▶ [Work to be completed] From the data below, set down exactly the lines between the one holding "(* ===== verification/RustStr.v ===== *)" and the one holding "Some (EmptyString, rest)", inclusive, and no others.

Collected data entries
--

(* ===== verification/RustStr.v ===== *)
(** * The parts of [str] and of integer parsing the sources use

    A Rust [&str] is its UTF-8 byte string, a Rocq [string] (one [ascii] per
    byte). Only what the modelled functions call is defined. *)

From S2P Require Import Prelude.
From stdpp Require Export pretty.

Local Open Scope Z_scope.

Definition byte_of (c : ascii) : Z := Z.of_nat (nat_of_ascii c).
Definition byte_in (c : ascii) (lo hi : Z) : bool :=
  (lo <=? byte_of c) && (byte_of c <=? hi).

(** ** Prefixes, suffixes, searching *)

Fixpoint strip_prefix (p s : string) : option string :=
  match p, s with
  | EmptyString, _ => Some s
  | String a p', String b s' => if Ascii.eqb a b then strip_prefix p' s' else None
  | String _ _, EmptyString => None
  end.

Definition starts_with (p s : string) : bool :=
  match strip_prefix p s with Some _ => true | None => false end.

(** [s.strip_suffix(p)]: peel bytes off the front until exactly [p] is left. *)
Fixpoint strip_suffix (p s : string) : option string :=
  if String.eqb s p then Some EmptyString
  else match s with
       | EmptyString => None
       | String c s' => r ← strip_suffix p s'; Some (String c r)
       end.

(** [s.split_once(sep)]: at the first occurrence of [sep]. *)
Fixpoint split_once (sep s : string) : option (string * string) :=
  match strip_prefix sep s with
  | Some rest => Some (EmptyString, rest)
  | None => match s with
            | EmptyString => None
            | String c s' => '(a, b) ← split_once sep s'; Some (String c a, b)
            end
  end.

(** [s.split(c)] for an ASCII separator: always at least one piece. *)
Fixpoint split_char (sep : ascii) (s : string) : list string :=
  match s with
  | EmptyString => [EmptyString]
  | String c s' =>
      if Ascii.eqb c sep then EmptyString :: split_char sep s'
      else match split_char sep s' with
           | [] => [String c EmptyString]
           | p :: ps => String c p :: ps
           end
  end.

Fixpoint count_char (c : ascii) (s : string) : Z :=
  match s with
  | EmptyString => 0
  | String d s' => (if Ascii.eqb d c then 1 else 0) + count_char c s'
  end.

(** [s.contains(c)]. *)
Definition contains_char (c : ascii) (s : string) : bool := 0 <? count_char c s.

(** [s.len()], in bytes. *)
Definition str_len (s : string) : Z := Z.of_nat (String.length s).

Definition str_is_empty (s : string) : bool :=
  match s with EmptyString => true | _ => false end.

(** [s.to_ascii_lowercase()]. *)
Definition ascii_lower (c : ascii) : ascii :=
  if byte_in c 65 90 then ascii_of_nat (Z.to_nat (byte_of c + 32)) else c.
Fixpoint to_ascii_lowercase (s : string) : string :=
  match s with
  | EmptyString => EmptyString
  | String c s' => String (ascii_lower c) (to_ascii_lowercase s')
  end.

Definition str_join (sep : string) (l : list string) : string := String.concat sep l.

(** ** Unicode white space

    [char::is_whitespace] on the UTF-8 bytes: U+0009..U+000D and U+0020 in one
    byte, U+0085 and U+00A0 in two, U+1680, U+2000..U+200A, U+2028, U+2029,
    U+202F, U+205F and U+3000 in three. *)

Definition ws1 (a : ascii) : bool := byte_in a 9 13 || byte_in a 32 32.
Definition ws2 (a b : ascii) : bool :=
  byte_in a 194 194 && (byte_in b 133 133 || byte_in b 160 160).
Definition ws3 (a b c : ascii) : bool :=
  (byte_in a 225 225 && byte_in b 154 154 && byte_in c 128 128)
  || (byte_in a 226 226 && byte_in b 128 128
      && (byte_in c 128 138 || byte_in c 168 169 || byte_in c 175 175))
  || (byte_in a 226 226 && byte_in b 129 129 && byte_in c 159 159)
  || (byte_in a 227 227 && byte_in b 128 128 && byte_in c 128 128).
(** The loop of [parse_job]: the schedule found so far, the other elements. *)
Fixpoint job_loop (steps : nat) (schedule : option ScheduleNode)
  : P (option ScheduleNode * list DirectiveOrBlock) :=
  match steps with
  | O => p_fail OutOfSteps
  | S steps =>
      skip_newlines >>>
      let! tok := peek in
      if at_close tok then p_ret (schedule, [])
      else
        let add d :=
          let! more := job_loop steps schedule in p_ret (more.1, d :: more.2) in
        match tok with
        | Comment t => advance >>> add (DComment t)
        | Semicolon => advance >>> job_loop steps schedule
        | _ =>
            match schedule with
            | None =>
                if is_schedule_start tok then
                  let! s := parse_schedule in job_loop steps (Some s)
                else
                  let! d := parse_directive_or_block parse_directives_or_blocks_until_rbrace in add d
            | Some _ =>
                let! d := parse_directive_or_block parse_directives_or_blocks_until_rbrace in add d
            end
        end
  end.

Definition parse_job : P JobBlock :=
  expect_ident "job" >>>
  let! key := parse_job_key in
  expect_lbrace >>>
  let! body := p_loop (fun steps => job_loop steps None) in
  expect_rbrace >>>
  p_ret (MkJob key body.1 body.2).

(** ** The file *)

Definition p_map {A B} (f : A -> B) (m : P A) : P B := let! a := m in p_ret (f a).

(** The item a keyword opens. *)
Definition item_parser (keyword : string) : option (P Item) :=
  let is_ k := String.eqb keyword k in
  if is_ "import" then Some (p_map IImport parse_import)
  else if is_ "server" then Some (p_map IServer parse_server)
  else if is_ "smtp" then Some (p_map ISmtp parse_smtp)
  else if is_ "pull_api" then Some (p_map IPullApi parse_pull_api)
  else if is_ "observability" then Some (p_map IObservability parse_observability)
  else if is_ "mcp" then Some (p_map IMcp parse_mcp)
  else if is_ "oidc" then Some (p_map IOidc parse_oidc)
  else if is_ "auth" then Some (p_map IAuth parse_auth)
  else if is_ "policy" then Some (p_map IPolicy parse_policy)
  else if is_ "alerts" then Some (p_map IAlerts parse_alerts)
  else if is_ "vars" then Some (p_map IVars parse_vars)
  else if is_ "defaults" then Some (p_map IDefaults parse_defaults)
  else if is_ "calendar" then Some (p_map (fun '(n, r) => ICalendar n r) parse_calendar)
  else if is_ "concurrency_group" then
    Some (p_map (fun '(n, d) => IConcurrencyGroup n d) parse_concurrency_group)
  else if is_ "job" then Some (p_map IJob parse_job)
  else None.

--

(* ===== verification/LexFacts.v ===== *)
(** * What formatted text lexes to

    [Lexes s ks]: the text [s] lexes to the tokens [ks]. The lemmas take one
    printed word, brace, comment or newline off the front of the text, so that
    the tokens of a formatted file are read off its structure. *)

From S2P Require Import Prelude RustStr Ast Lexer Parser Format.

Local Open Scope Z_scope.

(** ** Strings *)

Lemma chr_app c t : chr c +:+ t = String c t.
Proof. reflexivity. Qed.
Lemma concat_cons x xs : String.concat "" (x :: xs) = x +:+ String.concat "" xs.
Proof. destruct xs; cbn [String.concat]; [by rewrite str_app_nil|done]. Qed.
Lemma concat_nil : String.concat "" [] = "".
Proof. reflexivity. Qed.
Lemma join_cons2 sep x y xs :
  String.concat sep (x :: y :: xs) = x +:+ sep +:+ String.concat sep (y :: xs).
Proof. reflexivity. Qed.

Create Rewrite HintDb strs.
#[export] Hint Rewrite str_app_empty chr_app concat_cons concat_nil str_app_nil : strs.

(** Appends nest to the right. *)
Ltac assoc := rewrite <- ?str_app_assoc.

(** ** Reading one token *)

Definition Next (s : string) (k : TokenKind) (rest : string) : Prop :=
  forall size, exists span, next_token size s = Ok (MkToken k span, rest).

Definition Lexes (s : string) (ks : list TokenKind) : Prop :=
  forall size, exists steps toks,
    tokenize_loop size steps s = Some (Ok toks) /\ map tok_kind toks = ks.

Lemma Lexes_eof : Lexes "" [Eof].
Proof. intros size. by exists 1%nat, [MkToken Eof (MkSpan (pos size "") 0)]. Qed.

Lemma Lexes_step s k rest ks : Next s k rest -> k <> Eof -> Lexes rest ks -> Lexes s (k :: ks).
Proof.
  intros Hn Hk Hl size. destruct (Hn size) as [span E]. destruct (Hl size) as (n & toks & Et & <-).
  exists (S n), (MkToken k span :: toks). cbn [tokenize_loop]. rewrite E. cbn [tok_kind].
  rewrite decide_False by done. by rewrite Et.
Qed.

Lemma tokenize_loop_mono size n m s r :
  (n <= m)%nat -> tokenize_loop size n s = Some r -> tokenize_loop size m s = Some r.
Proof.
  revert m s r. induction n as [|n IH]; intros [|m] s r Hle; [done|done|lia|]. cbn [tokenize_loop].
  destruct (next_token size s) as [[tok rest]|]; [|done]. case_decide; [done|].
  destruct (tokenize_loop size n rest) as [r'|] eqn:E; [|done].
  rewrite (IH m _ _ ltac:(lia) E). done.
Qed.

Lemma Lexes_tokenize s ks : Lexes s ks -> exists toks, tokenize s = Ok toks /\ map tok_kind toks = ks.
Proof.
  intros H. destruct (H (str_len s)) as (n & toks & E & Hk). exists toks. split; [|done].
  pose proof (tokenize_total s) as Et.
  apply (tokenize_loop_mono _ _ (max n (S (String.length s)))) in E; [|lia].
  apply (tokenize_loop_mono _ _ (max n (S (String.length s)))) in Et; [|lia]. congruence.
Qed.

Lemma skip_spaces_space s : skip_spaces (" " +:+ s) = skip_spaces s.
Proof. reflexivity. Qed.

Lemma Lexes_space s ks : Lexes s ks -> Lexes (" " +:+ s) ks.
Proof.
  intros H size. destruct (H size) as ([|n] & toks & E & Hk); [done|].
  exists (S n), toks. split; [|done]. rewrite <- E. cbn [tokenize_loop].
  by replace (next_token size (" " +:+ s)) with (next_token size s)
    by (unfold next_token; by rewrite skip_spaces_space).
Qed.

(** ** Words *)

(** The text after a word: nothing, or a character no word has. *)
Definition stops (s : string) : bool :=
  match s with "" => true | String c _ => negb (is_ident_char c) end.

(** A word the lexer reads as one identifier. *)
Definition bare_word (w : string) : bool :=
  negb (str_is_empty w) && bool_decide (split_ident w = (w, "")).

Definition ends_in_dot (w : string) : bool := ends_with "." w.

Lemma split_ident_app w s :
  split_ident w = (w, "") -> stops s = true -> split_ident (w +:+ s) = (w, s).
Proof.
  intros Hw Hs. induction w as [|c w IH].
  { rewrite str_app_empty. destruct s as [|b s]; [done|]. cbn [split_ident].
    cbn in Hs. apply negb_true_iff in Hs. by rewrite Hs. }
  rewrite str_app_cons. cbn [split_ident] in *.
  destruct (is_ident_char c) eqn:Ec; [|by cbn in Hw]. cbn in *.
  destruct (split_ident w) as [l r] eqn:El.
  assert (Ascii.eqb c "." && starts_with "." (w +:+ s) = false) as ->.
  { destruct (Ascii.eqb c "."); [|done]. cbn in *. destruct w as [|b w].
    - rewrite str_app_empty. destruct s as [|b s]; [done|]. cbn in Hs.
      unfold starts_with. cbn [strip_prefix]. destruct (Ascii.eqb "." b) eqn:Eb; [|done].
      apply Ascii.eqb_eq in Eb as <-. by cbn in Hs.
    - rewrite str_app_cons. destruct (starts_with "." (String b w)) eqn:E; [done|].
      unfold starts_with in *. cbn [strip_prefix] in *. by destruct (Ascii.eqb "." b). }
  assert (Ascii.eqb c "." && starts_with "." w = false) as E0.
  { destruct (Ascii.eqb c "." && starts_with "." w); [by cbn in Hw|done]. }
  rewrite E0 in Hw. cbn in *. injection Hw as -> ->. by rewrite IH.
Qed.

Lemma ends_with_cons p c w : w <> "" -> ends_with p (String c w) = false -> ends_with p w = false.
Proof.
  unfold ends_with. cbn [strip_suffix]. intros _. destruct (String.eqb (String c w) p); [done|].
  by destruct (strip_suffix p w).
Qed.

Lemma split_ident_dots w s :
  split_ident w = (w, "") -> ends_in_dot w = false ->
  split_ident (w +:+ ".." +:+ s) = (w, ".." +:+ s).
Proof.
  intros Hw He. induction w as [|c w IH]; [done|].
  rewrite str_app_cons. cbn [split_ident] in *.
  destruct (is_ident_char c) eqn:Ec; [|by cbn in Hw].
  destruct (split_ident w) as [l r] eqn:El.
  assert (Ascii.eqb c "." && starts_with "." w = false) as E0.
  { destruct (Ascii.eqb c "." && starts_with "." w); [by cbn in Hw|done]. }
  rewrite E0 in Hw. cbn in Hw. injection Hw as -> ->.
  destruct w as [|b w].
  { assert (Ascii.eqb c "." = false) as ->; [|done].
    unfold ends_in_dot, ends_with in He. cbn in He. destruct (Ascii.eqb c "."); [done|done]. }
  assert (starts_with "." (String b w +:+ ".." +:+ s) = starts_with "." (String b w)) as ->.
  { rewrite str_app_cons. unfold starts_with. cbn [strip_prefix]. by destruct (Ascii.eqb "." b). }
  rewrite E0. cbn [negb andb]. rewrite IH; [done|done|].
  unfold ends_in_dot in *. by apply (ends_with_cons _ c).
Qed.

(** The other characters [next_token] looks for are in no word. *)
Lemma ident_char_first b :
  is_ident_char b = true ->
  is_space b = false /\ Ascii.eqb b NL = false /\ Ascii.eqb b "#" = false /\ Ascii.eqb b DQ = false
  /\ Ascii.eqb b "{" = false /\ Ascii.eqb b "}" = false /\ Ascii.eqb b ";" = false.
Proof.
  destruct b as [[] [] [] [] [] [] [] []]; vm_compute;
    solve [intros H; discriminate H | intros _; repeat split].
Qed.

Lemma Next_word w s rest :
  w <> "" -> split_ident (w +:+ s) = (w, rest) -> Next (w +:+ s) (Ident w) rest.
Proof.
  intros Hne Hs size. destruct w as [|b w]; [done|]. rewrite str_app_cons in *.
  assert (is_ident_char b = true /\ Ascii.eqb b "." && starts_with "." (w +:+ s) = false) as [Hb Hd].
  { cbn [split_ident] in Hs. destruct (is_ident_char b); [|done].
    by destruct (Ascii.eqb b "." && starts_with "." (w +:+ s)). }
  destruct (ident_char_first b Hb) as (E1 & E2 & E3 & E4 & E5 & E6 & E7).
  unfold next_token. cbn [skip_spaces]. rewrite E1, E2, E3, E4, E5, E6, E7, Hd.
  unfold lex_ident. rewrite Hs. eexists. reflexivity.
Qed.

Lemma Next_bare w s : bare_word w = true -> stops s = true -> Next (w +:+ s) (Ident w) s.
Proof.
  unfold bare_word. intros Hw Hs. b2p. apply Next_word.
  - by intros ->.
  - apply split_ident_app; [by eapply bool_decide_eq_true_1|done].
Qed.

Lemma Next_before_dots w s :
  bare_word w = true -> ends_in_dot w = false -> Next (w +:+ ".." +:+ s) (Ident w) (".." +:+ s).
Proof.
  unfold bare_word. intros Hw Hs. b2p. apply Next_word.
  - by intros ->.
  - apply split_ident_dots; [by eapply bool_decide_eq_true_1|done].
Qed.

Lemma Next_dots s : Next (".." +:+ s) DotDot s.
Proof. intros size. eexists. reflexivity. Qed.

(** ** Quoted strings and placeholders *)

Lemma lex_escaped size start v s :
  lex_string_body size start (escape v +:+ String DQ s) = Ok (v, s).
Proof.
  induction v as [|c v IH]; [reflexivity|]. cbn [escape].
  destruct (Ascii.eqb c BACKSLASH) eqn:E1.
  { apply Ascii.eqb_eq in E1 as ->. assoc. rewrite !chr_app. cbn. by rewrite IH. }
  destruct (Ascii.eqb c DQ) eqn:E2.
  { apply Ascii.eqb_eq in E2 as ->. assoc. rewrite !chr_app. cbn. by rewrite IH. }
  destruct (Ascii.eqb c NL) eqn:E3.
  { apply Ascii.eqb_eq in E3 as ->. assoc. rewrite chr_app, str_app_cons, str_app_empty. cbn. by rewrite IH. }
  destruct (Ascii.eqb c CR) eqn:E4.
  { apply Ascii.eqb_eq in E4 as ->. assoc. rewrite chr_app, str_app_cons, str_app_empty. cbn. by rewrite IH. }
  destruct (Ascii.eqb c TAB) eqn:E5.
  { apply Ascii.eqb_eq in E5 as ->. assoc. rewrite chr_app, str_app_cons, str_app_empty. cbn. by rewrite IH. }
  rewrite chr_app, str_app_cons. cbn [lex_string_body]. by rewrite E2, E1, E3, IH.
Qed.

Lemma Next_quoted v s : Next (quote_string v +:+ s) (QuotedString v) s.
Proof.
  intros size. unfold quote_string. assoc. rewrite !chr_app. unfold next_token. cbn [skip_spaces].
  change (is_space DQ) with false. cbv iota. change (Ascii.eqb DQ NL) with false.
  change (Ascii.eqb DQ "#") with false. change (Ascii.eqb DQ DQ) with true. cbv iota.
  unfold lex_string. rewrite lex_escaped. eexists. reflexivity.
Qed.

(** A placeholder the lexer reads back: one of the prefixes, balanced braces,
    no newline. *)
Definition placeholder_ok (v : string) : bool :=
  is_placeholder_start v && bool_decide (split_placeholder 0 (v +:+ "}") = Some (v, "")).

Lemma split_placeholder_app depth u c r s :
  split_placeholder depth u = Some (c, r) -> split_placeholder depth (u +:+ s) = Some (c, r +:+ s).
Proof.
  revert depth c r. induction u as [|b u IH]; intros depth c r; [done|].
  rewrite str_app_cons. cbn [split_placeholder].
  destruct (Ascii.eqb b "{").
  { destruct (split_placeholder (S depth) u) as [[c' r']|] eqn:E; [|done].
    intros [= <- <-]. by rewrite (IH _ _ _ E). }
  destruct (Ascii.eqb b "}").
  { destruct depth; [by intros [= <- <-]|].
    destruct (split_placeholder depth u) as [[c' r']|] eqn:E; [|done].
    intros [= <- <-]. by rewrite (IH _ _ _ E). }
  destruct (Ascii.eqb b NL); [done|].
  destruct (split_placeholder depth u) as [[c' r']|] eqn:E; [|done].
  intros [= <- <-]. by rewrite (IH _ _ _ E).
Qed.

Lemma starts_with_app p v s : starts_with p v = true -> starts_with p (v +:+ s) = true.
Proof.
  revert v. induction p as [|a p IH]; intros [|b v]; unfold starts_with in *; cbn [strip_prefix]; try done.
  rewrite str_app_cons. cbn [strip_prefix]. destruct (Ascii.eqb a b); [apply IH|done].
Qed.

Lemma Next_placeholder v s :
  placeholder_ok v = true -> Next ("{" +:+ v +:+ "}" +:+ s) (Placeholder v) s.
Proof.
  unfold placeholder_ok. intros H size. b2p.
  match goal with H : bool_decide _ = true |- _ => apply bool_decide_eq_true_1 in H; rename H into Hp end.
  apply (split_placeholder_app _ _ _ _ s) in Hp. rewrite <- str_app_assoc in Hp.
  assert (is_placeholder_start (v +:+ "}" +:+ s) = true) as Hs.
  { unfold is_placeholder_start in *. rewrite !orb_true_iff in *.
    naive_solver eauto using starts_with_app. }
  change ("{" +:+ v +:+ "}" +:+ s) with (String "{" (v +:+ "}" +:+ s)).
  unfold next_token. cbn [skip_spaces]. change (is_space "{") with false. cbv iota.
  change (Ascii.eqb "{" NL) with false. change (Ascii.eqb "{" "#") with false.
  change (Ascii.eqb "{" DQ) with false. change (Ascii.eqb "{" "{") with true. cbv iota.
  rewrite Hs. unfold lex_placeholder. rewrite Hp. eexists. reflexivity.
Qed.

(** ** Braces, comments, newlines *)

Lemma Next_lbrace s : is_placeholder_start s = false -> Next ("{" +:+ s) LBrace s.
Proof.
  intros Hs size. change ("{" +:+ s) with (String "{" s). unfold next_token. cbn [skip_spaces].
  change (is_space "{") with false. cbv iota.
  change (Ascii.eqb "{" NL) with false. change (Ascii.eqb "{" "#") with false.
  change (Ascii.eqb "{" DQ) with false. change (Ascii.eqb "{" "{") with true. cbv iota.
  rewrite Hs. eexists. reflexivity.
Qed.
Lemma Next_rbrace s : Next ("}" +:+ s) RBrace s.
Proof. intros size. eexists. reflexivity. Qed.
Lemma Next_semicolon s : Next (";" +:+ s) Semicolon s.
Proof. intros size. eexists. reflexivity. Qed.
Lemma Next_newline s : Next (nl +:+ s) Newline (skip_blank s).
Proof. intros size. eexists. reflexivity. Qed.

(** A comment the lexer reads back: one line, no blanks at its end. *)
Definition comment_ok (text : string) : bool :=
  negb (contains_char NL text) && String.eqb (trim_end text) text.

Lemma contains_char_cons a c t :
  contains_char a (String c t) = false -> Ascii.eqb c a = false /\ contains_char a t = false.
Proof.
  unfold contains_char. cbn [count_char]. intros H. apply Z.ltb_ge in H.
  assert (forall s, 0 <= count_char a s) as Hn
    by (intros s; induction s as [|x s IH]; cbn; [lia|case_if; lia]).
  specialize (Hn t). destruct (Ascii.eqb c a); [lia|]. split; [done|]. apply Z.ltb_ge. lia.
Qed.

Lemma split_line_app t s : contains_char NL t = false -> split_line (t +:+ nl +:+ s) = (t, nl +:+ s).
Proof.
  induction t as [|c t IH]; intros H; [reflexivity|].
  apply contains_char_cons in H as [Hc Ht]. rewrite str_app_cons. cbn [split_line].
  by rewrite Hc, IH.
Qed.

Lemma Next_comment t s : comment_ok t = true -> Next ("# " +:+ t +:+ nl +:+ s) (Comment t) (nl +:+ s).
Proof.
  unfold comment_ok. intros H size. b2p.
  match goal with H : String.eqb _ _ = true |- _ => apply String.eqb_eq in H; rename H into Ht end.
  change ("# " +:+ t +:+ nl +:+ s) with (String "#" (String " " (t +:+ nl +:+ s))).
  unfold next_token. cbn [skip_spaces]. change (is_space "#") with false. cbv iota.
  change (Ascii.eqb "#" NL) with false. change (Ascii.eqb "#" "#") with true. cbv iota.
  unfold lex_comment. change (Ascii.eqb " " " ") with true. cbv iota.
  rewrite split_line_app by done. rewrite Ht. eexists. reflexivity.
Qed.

--

▶ [Result for this task]
(* ===== verification/RustStr.v ===== *)
(** * The parts of [str] and of integer parsing the sources use

    A Rust [&str] is its UTF-8 byte string, a Rocq [string] (one [ascii] per
    byte). Only what the modelled functions call is defined. *)

From S2P Require Import Prelude.
From stdpp Require Export pretty.

Local Open Scope Z_scope.

Definition byte_of (c : ascii) : Z := Z.of_nat (nat_of_ascii c).
Definition byte_in (c : ascii) (lo hi : Z) : bool :=
  (lo <=? byte_of c) && (byte_of c <=? hi).

(** ** Prefixes, suffixes, searching *)

Fixpoint strip_prefix (p s : string) : option string :=
  match p, s with
  | EmptyString, _ => Some s
  | String a p', String b s' => if Ascii.eqb a b then strip_prefix p' s' else None
  | String _ _, EmptyString => None
  end.

Definition starts_with (p s : string) : bool :=
  match strip_prefix p s with Some _ => true | None => false end.

(** [s.strip_suffix(p)]: peel bytes off the front until exactly [p] is left. *)
Fixpoint strip_suffix (p s : string) : option string :=
  if String.eqb s p then Some EmptyString
  else match s with
       | EmptyString => None
       | String c s' => r ← strip_suffix p s'; Some (String c r)
       end.

(** [s.split_once(sep)]: at the first occurrence of [sep]. *)
Fixpoint split_once (sep s : string) : option (string * string) :=
  match strip_prefix sep s with
  | Some rest => Some (EmptyString, rest)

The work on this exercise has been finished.